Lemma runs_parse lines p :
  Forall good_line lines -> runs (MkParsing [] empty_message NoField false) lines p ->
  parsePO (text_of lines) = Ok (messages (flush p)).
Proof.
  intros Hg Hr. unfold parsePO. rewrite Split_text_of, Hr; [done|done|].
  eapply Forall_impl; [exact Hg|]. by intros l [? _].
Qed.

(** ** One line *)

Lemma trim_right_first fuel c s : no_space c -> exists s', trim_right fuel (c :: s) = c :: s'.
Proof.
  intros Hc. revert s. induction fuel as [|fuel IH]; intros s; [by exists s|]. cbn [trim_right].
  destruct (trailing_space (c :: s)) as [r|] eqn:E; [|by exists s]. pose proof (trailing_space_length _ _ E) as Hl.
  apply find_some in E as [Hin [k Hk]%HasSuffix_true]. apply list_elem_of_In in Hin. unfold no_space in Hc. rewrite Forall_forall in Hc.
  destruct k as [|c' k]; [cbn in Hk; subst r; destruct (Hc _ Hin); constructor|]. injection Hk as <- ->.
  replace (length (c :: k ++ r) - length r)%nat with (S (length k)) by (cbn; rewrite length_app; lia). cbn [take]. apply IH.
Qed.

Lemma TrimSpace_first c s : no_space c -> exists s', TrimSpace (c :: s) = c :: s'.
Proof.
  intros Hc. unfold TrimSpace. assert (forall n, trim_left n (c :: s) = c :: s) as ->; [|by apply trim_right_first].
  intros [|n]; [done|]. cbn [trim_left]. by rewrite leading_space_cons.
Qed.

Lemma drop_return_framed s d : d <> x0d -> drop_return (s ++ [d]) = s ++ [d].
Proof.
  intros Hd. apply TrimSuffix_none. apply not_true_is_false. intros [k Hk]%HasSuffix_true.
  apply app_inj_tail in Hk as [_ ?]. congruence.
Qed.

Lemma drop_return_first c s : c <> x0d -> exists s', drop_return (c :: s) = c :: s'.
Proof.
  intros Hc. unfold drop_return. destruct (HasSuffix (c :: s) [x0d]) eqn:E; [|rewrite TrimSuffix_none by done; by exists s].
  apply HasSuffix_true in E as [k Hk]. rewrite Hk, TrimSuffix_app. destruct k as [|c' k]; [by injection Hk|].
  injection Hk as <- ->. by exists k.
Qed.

• Directions for this task: When a line in the data contains the string "lines", copy that line.

• Expected answer:
Lemma runs_parse lines p :
  Forall good_line lines -> runs (MkParsing [] empty_message NoField false) lines p ->
  parsePO (text_of lines) = Ok (messages (flush p)).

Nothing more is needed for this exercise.